I know it’s a challenge to come up with original Easter (and Passover) story ideas year after year, but it can be done and many of us did it.

Most of the religion content I saw yesterday was relegated to the opinion pages and kept away from news content, which is a troubling shift from religion-as-news to religion-in-the-realm-of-feelings. There’s plenty of the former available, but where’s the will to dig out those stories, especially the biggest one that happened Sunday that no one reported on?

That was the premiere of Season 2 of filmmaker Dallas Jenkins’ very successful “The Chosen” TV series. It’s the first multi-season TV series about the life of Christ, and 74,346 people raised $10 million for Season 1, which came out in 2019. That amount made “The Chosen” the largest crowdfunded media project –- ever.

I bought the DVD of Season 1 and watched all the episodes, which concoct narratives around the central Gospel story. The screenwriters take characters like Nicodemus, Mary Magdalene, Simon Peter and John the Baptist and fill in details that could be similar to what really happened. That’s how we meet Peter’s wife Eden (who finds Peter totally exasperating) and Nicodemus’ wife Zohara (a control freak), the sadistic Roman centurion Quintus and his reluctant subordinate Gaius and –- my favorite character -– the nerdy tax collector Matthew.

It’s become quite popular, but there was almost no coverage on it in Texas media, even though that’s the state in which the first eight episodes were filmed.

For Season 2, the producers needed a sophisticated Jerusalem set — like the one leaders of the Church of Jesus Christ of Latter-day Saints had already built for one of their own video shoots. This fascinating Deseret News piece (by Erica Evans) tells how LDS officials -– who had never before let any outsiders use the property -– agreed to allow the evangelicals in to film. A companion piece on the Goshen, Utah, location -– and all the COVID precautions that were taken -- is here.

KSL-TV in Salt Lake City also mentioned the unusual LDS-evangelical working relationship.

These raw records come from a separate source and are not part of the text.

Definition remove_class (errMsg : nat) (entry : string * bool) : IO nat :=
  let '(name, canRemove) := entry in
  if negb canRemove then ret (S errMsg)
  else
    let* e := call (EvDelete "StorageClass" EmptyString name) (λ h, w_object_delete h "StorageClass" EmptyString name) in
    ret (match e with Some e => if is_not_found e then errMsg else S errMsg | None => errMsg end).

Definition removeStorageClasses (classes : gmap string bool) : IO (option err) :=
  if decide (classes = ∅) then ret None
  else
    let* r := getStorageClassesUsage classes in
    match r with
    | (_, Some e) => ret (Some (wrap_err "failed to check storage classes usage" e))
    | (classes, None) =>
        let* errMsg := foldM remove_class (range 92 classes) O in
        ret (match errMsg with O => None | S _ => Some (new_err "delete storageclass(es) failed") end)
    end.

(** ** The operations *)

Definition storageclass_list (label : string) : IO (list StorageClass * option err) :=
  read "StorageClassList" EmptyString label (λ h, w_storageclass_list h label).

Definition ensureStorageClasses (c : deployConfig) : IO (bool * option err) :=
  let* r := storageclass_list EmptyString in
  match r with
  | (_, Some e) => ret (false, Some (wrap_err "failed to get storage classes list" e))
  | (items, None) =>
      let st := class_changes c items in
      let updated := negb (bool_decide (sc_create st = [])) || negb (bool_decide (sc_update st = [])) || negb (bool_decide (sc_delete st = ∅)) in
      let* e1 := createStorageClasses (sc_create st) (external c) in
      let* e2 := updateStorageClasses (resolve (sc_items st) <$> sc_update st) in
      let* e3 := removeStorageClasses (sc_delete st) in
      let errMsg := option_list (wrap_err "failed to create storageclasses" <$> e1) ++
        option_list (wrap_err "failed to update storageclasses" <$> e2) ++ option_list (wrap_err "failed to delete storageclasses" <$> e3) in
      match collected_error "multiple errors during storageclasses ensure" errMsg with
      | Some e => ret (false, Some e)
      | None => ret (updated, None)
      end
  end.
(** The labels after a history of changes of the spec: the roles and the topology of a node
    in each of them. *)
Definition relabel (labels : gmap string string) (changes : list (list string * gmap string string)) : gmap string string :=
  foldl (λ labels '(roles, topo), (buildNodeLabels labels roles topo).1) labels changes.

(** C35: A node that has none of the labels the controller manages (no label of a role, none of
    topology.rook.io, no remembered value) and whose topology labels of Kubernetes, where it has
    them, are not empty, and that was then given any roles and any topologies with allowed keys in
    turn, over any number of reconciliations, gets back exactly the labels it had at the start when
    it is dropped from the spec, the values of the topology labels of the cloud provider
    included. *)
Theorem labels_restored labels changes :
  untouched labels →
  Forall (λ change, topology_allowed change.2) changes →
  (buildNodeLabels (relabel labels changes) [] ∅).1 = labels.
Proof.
  intros Hu Hch. apply managed_cleared; [done|]. pose proof (managed_init labels Hu) as Hm. revert Hm.
  unfold relabel. generalize labels at 2 4. induction Hch as [|[roles topo] changes Ht Hch IH]; intros l Hm; simpl; [done|].
  apply IH. by apply managed_step.
Qed.
End restore.

Lemma demo_untouched : untouched demo_labels.
Proof.
  split.
  - unfold CephDaemonKeys. intros r Hr. mem_inv Hr; subst; vm_compute; reflexivity.
  - intros k [p Hp]. apply elem_of_map_to_list in Hp.
    assert (Hall : Forall (λ kp : string * string,
        demo_labels !! path kp.1 ≠ Some EmptyString ∧ demo_labels !! prev_label (path kp.1) = None ∧
        (isKubeCrush kp.1 = true ∨ demo_labels !! path kp.1 = None)) (map_to_list crushTopologyAllowedKeys)).
    { apply (bool_decide_unpack _). vm_compute. exact I. }
    rewrite Forall_forall in Hall. destruct (Hall _ Hp) as (? & ? & Hk). simpl in *.
    destruct (isKubeCrush k); [done|]. by destruct Hk.
Qed.

Lemma labels_restored_witness :
  (buildNodeLabels (H := default_range)
     (relabel (H := default_range) demo_labels [(["mon"; "osd"], demo_topology); (["mgr"], {["zone" := "z2"]})]) [] ∅).1 = demo_labels.
Proof.
  apply (labels_restored (H := default_range)).
  - apply demo_untouched.
  - repeat constructor; simpl; [apply demo_topology_allowed|].
    intros k [v Hv]. apply lookup_singleton_Some in Hv as [<- _]. eexists. vm_compute. reflexivity.
Defined.
(** The cluster with the new image. *)
Definition updated_cluster (c : deployConfig) (cluster : RookCluster) : RookCluster :=
  let cluster :=
    if dc_aes256kUpgrade c
    then set_rkc_Labels (<[aes256kApplied := "true"]> (rkc_Labels cluster)) (set_rkc_CephX (rotate_keys (rkc_CephX cluster)) cluster)
    else cluster in
  let cluster := set_rkc_HostNetwork false (set_rkc_Image (dc_currentCephImage c) cluster) in
  if decide (default EmptyString (eo_OsdRestartReason <$> dsp_ExtraOpts (cdp_Spec (dc_cephDpl c))) = "") then
    set_rkc_SpecAnnotations (delete "osd" (rkc_SpecAnnotations cluster))
      (set_rkc_Annotations (delete cephRestartOsdTimestampLabel (delete cephRestartOsdLabel (rkc_Annotations cluster))) cluster)
  else cluster.

Definition ensureCephClusterVersion (c : deployConfig) : IO (option err) :=
  let name := cdp_Name (dc_cephDpl c) in
  let* r := call (EvClusterGet rookNs name) (λ h, w_rookcluster_get h rookNs name) in
  match r with
  | (_, Some e) =>
      if is_not_found e then ret None
      else ret (Some (wrap_err ("failed to get " +:+ rookNs +:+ "/" +:+ name +:+ " CephCluster") e))
  | (cephCluster, None) =>
      if decide (rkc_Image cephCluster = dc_currentCephImage c) then ret None
      else
        let new := updated_cluster c cephCluster in
        let obj := "CephCluster " +:+ rkc_Namespace cephCluster +:+ "/" +:+ rkc_Name cephCluster +:+ " version" in
        let* e := call (EvClusterUpdate new) (λ h, w_rookcluster_update h new) in
        match e with
        | Some e => ret (Some (wrap_err ("failed to update " +:+ obj) e))
        | None => ret (Some (new_err ("update " +:+ obj +:+ " is in progress")))
        end
  end.

Definition RookDiscoverName : string := "rook-discover".

(** The image of the daemonset that discovers devices; [None] is a panic: there is no
    container. *)
Definition ensure_discover_image : IO (option (option err)) :=
  let image := dp_RookImage params in
  let discover_ref := "daemonset " +:+ rookNs +:+ "/" +:+ RookDiscoverName in
  let* r := read "DaemonSet" rookNs RookDiscoverName (λ h, w_daemonset_image h rookNs RookDiscoverName) in
  match r with
  | (_, Some e) => ret (Some (Some (wrap_err ("failed to get " +:+ rookNs +:+ "/" +:+ RookDiscoverName +:+ " daemonset") e)))
  | (_, None, None) => ret None
  | (discover, Some current, None) =>
      if negb (bool_decide (current = image)) then
        let* e := call (EvImageUpdate "DaemonSet" rookNs RookDiscoverName image)
                    (λ h, w_image_update h "DaemonSet" rookNs RookDiscoverName image) in
        match e with
        | Some e => ret (Some (Some (wrap_err ("failed to update " +:+ rookNs +:+ "/" +:+ RookDiscoverName
                                 +:+ " daemonset with new rook image") e)))
        | None => ret (Some (Some (new_err (discover_ref +:+ " rook image update is in progress"))))
        end
      else if IsDaemonSetReady discover || bool_decide (dms_DesiredNumberScheduled discover = 0) then ret (Some None)
      else ret (Some (Some (new_err (discover_ref +:+ " rook image update still is in progress"))))
  end.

But other than the Utah media, a Fox TV interview with lead actor (playing Jesus) Jonathan Roumie and veteran religion writer Steve Rabey’s piece here for the Colorado Springs Gazette, I saw no other mainstream news coverage.

So I watched the Season 2 premiere on Easter Sunday. It was on four platforms: the movie app, the Chosen YouTube channel, its Facebook page and the website.

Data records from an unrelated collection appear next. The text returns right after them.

(* ===== verification/NetworkPolicies.v ===== *)
(** * Network policies

    pkg/controller/deployment/netpol.go: a policy for every kind of daemon that accepts
    connections, with the ports it listens on. *)

From S2P Require Import Prelude GoTime Types HealthTypes DeployTypes World HealthWorld Extensions Validate CleanupJob DeployWorld Resources.
Open Scope Z_scope.

Definition rookNetworkPolicyLabel : string := "cephdeployment.lcm.mirantis.com/networkpolicy".

(** One port, or the ports from the first to the last. *)
Abbreviation policy_port := (Z * option Z)%type.
Definition daemon_ports : policy_port := (6800, Some 7300).

Section policies.
Context `{World} `{HealthWorld} `{DeployWorld} `{SpecDecoder} `{ResourceWorld} `{MapRange}.
Variables (rookNs : string) (params : DeployParams).

Definition rgw_ports (rgw : DplObjectStore) : list policy_port :=
  let spec := (CephObjectStore_GetSpec rgw).1 in
  (if decide (ost_Port spec = 0) then [] else [(ost_Port spec, None)]) ++
  (if decide (ost_SecurePort spec = 0) then [] else [(ost_SecurePort spec, None)]).

Definition getPortsForPolicies (c : deployConfig) : gmap string (list policy_port) :=
  let spec := cdp_Spec (dc_cephDpl c) in
  {["rook-ceph-mgr" := [(9283, None); daemon_ports];
    "rook-ceph-mon" := [(3300, None); (6789, None)];
    "rook-ceph-osd" := [daemon_ports];
    "rook-ceph-rgw" := match dsp_ObjectStorage spec with Some storage => cos_Rgws storage ≫= rgw_ports | None => [] end;
    "rook-ceph-mds" := match dsp_SharedFilesystem spec with Some (_ :: _) => [daemon_ports] | _ => [] end]}.

Definition generateNetworkPolicy (name namespace appName : string) (ports : list policy_port) : NetworkPolicy :=
  mkNetworkPolicy name namespace (Some (ExtendLabels {[rookNetworkPolicyLabel := "managed"]} baseResourceLabels))
    (mkNetworkPolicySpec ports appName EmptyString).

Definition manageNetworkPolicy (policy : NetworkPolicy) : IO (bool * option err) :=
  let obj := "'" +:+ rookNs +:+ "/" +:+ npo_Name policy +:+ "' networkpolicy" in
  let* r := read "NetworkPolicy" rookNs (npo_Name policy) (λ h, w_netpol_get h rookNs (npo_Name policy)) in
  match r with
  | (_, Some netPolErr) =>
      if is_not_found netPolErr then
        let* e := apply_resource objectCreate (RNetworkPolicy policy) in
        match e with
        | Some e => ret (false, Some (wrap_err ("failed to create " +:+ obj) e))
        | None => ret (true, None)
        end
      else ret (false, Some (wrap_err ("failed to check " +:+ obj) netPolErr))
  | (netPol, None) =>
      let '(labels, changedBaseLabels) := AlignBaseLabels (npo_Labels netPol) (default ∅ (npo_Labels policy)) in
      let changedSpec := negb (bool_decide (npo_Spec netPol = npo_Spec policy)) in
      if changedSpec || changedBaseLabels then
        let new := set_npo_Spec (npo_Spec policy) (set_npo_Labels (Some labels) netPol) in
        let* e := apply_resource objectUpdate (RNetworkPolicy new) in
        match e with
        | Some e => ret (false, Some (wrap_err ("failed to update " +:+ obj) e))
        | None => ret (true, None)
        end
      else ret (false, None)
  end.

(** Whether a policy was there and is removed now. *)
Definition deleteNetworkPolicy (policyName : string) : IO (bool * option err) :=
  let* e := call (EvDelete "NetworkPolicy" rookNs policyName) (λ h, w_object_delete h "NetworkPolicy" rookNs policyName) in
  match e with
  | None => ret (true, None)
  | Some e =>
      if is_not_found e then ret (false, None)
      else ret (false, Some (wrap_err ("failed to remove rgw network policy " +:+ rookNs +:+ "/" +:+ policyName) e))
  end.

Definition cleanup_step (acc : bool * bool) (policy : string) : IO (bool * bool) :=
  let* r := deleteNetworkPolicy policy in
  ret ((acc.1 && negb r.1)%bool, (acc.2 || bool_decide (is_Some r.2))%bool).

Definition cleanupNetworkPolicy : IO (bool * option err) :=
  let* r := read "NetworkPolicyList" rookNs rookNetworkPolicyLabel (λ h, w_netpol_list h rookNs) in
  match r with
  | (_, Some e) => ret (false, Some e)
  | (policies, None) =>
      let* acc := foldM cleanup_step policies (true, false) in
      if (acc.2 : bool) then ret (false, Some (new_err "networkpolicies remove failed")) else ret (acc.1, None)
  end.

(** One policy: managed if it has ports, removed otherwise. *)
Definition policy_step (portsMap : gmap string (list policy_port)) (acc : bool * bool) (app : string) : IO (bool * bool) :=
  let policyName := app +:+ "-policy" in
  let* r :=
    match default [] (portsMap !! app) with
    | [] => deleteNetworkPolicy policyName
    | ports => manageNetworkPolicy (generateNetworkPolicy policyName rookNs app ports)
    end in
  ret ((acc.1 || r.1)%bool, (acc.2 || bool_decide (is_Some r.2))%bool).

Definition ensureNetworkPolicy (c : deployConfig) : IO (bool * option err) :=
  if dp_NetPolEnabled params then
    let portsMap := getPortsForPolicies c in
    let* acc := foldM (policy_step portsMap) (SortStrings (range 101 portsMap).*1) (false, false) in
    if (acc.2 : bool) then ret (false, Some (new_err "failed to manage network policies")) else ret (acc.1, None)
  else
    let* r := cleanupNetworkPolicy in
    match r with
    | (_, Some _) => ret (false, Some (new_err "failed to clean up network policies"))
    | (removed, None) => ret (negb removed, None)
    end.
End policies.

Dallas Jenkins, who took up the first 18 minutes explaining the series and asking for more funding, reported after the show that total movie viewers that day was 230,000. Considering this was on a holiday and that word of this production was mostly by word-of-mouth with some advertising, that’s a lot.

Their YouTube channel has 817K subscriptions and quite a bit of money was raised on Sunday to fund Season 3. Jenkins told us that the movie trailer alone was trending among YouTube’s top 10.

Being that the first season was filmed in Texas — filming overseas is impossible at this point — shouldn’t at least the Texas media be onto this story? Here’s something that’s been translated into 19 languages and has a goal of raising more than $100 million for all seven seasons this series will eventually air. He’s hoping for 1 billion — a seventh of the world’s population — viewers.

There are so many stories tied up with this series. While certain outlets have gone manic over purity culture stories and white evangelical angst in recent months, where have been the features about this media project? Where are the TV critics? Where are the pop culture reporters?

Even reporters who I know are linked into the evangelical culture have missed this story. Christianity Today ran this podcast in December, but the moment has come for more serious coverage. This thing has been watched by 50 million people in 180 countries, so it’s time to take a serious look. Are they cutting it in terms of acting; of being true to the Jewish traditions of the time? What sorts of experts are contributing to this effort?

Maybe, like Mel Gibson’s 2004 movie The Passion of the Christ, coverage will slowly build, but it’s time religion reporters gave this effort a serious look — as a news story.